:: Task objective ::
Of all the lines in the records below, copy only those that contain the string "concat".

Stored data
┌──
(** The client has sent [data]. *)
Definition receiving (data : list Z) s : Prop := ∃ m d,
  msgs s !! fsm = Some m ∧ datas s !! fsd = Some d ∧
  (state m = FTPD_STOR ∧ datafs m = fsd ∧ datapcb m = dp ∧ datalistenpcb m ≠ cp ∧ roomy (mfifo m)) ∧
  (connected d = true ∧ msgfs d = fsm ∧ msgpcb d = cp ∧ vfs_file d = Some h) ∧
  (control cp fsm s ∧ dataline dp fsd s) ∧ said cp (mfifo m) (tcp s) = y0 ∧
  disk st (<[h := mkView p (Z.of_nat (length data)) data true]> mm) s.

Lemma write_chain_runs q : ∀ data tot (Q : Z → server (accessor F D X) N → Prop) s,
  disk st (<[h := mkView p (Z.of_nat (length data)) data true]> mm) s →
  Z.of_nat (length (data ++ concat q)) <= room →
  (∀ tot' rt,
     disk st (<[h := mkView p (Z.of_nat (length (data ++ concat q))) (data ++ concat q) true]> mm) (set_root rt s) →
     Q tot' (set_root rt s)) →
  wp (write_chain q (Some h) tot) Q s.
Proof.
  induction q as [|b q IH]; intros data tot Q s Hdisk Hroom HQ; cbn [write_chain concat] in *.
  - apply wp_ret. specialize (HQ tot (root s)). rewrite app_nil_r in HQ. by destruct s; apply HQ.
  - rewrite !length_app in Hroom. apply wp_bind.
    eapply wp_vfs_write; [exact Hdisk|apply lookup_insert_eq|by split|cbn [vdata]; lia|done|].
    cbn [vpath vdata]. rewrite insert_insert_eq. intros rt Hdisk'. rewrite Z.eqb_refl. cbn [negb].
    apply (IH (data ++ b)); [done|rewrite !length_app; lia|]. rewrite <- app_assoc. intros tot' rt' Hd'.
    destruct s as [ms ds ps rt0 de pt sp n]. norm. by apply HQ.
Qed.

Lemma receive_step data q s :
  receiving data s → Z.of_nat (length (data ++ concat q)) <= room →
  wp (handle (Received dp (Some q))) (λ _ s', receiving (data ++ concat q) s') s.
Proof.
  intros (m & d & Hm & Hd & Hms & (Hco & Hmfs & Hmp & Hh) & [Hctl (k & Hk & Ha & Hr & Hse)] & Hy & Hdisk) Hroom.
  unfold handle. apply wp_bind, wp_gets. rewrite Hk. cbn [from_option id]. rewrite Hr, Ha. unfold ftpd_datarecv.
  change (ERR_OK =? ERR_OK) with true. apply wp_bind, wp_bind, (wp_get_data _ d); [done|]. rewrite Hh.
  apply wp_bind, (write_chain_runs q data); [done..|]. intros tot rt Hdisk'. apply wp_modify, wp_ret.
  destruct s as [ms ds ps rt0 de pt sp n]. norm. exists m, d. norm. split; [done|]. split; [done|]. split; [done|].
  split; [done|]. split; [split; [done|by exists k]|]. split; [|done]. unfold said in *. by rewrite recved_delivered.
Qed.

(** The other callbacks do nothing for a transfer in this direction. *)
Lemma store_event data e s :
  e ∈ [Sent dp; Polled cp; Sent cp] → receiving data s → wp (handle e) (λ _ s', receiving data s') s.
Proof.
  rewrite !elem_of_cons, elem_of_nil. intros He Hs.
  pose proof Hs as (m & d & Hm & Hd & (Hst & Hdf & Hdp & Hlp & Hro) & (Hco & Hmfs & Hmp & Hh) & [Hcp Hdl] & Hy & Hdisk).
  destruct He as [-> | [-> | [-> | []]]].
  - unfold handle. apply wp_bind, wp_gets. destruct Hdl as (k & -> & Ha & _ & Hse). cbn [from_option id]. rewrite Hse, Ha.
    unfold ftpd_datasent. apply wp_bind, (wp_get_data _ d); [done|]. apply wp_bind, (wp_get_msg _ m); [by rewrite Hmfs|].
    rewrite Hst. by apply wp_bind, wp_ret, wp_ret.
  - unfold handle. apply wp_bind, wp_gets. destruct Hcp as (k & -> & Ha & _ & _ & Hpo). cbn [from_option id]. rewrite Hpo, Ha.
    unfold ftpd_msgpoll. destruct (Z.eqb_spec fsm 0); [done|]. apply wp_bind, (wp_get_msg _ m); [done|]. rewrite Hdf, Hst.
    destruct (Z.eqb_spec fsd 0); [done|]. cbn [negb transfer]. apply wp_bind, wp_bind, (wp_get_data _ d); [done|]. rewrite Hco.
    by apply wp_ret, wp_ret.
  - apply (control_event cp fsm cp_ok s m); [done|done|by rewrite Hst|apply Hro|done|]. intros f' n' Hmv.
    pose proof (moves_said _ _ _ _ _ Hmv) as [[Ho _] Hsaid]. destruct s as [ms ds ps rt de pt sp n]. norm.
    exists (set_mfifo f' m), d. norm. split; [apply lookup_insert_eq|]. split; [done|].
    split; [cbn; split; [done|]; split; [done|]; split; [done|]; split; [done|]; by eapply roomy_moves|].
    split; [done|]. split; [done|]. split; [cbn; by rewrite Hsaid|done].
Qed.

(** The client closes the data connection: the file is complete. *)
Lemma store_close data s :
  receiving data s →
  wp (handle (Received dp None)) (λ _ s', disk (<[p := data]> st) mm s' ∧ control cp fsm s' ∧
    ∃ m, msgs s' !! fsm = Some m ∧ state m = FTPD_IDLE ∧ said cp (mfifo m) (tcp s') = y0 ++ msg226 ++ newline) s.
Proof.
  intros (m & d & Hm & Hd & (Hst & Hdf & Hdp & Hlp & Hf & Hsp) & (Hco & Hmfs & Hmp & Hh) & [(k' & Hk' & Hctl) (k & Hk & Ha & Hr & Hse)] & Hy & Hdisk).
  unfold handle. apply wp_bind, wp_gets. rewrite Hk. cbn [from_option id]. rewrite Hr, Ha. unfold ftpd_datarecv.
  change (ERR_OK =? ERR_OK) with true. apply wp_bind, wp_bind, (wp_get_data _ d); [done|]. rewrite Hh.
  apply wp_bind. eapply wp_vfs_close; [exact Hdisk|apply lookup_insert_eq|]. cbn [vwrite vpath vdata].
  rewrite delete_insert_id by done. intros rt Hdisk'. destruct s as [ms ds ps rt0 de pt sp n]. norm.
  apply wp_bind, (wp_upd_data _ _ d); [done|]. norm.
  eapply (wp_finish dp fsd (set_vfile None d) m); [done|cbn; by rewrite Hmp|apply lookup_insert_eq|cbn; by rewrite Hmfs|done|].
  cbn [msgpcb msgfs set_vfile]. rewrite Hmp, Hmfs. intros f' ps' n' Hf' [_ Hps] Hn Hsaid. apply wp_ret. norm.
  split; [done|]. split; [exists k'; norm; by rewrite Hps|].
  exists (after_transfer f' m). norm. split; [apply lookup_insert_eq|]. split; [done|]. cbn [mfifo after_transfer].
  rewrite Hsaid, Hy. f_equal. change (Z.of_nat (length (msg226 ++ newline))) with 30.
  by destruct (Z.ltb_spec (sfifo_space (mfifo m)) 30); [lia|].
Qed.

(** The segments of the client, with whatever happens between them. *)
Inductive uploads : list Z → server (accessor F D X) N → server (accessor F D X) N → Prop :=
| upload_end s : uploads [] s s
| upload_tcp data s n' s' :
    (∀ q, delivered q n' = delivered q (tcp s)) → uploads data (set_tcp n' s) s' → uploads data s s'
| upload_event data e s r s1 s' :
    e ∈ [Sent dp; Polled cp; Sent cp] → handle e s = Ok (r, s1) → uploads data s1 s' → uploads data s s'
| upload_segment data q s r s1 s' :
    handle (Received dp (Some q)) s = Ok (r, s1) → uploads data s1 s' → uploads (concat q ++ data) s s'.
└──
:: Solution for this problem ::
  Z.of_nat (length (data ++ concat q)) <= room →
     disk st (<[h := mkView p (Z.of_nat (length (data ++ concat q))) (data ++ concat q) true]> mm) (set_root rt s) →
  induction q as [|b q IH]; intros data tot Q s Hdisk Hroom HQ; cbn [write_chain concat] in *.
  receiving data s → Z.of_nat (length (data ++ concat q)) <= room →
  wp (handle (Received dp (Some q))) (λ _ s', receiving (data ++ concat q) s') s.
    handle (Received dp (Some q)) s = Ok (r, s1) → uploads data s1 s' → uploads (concat q ++ data) s s'.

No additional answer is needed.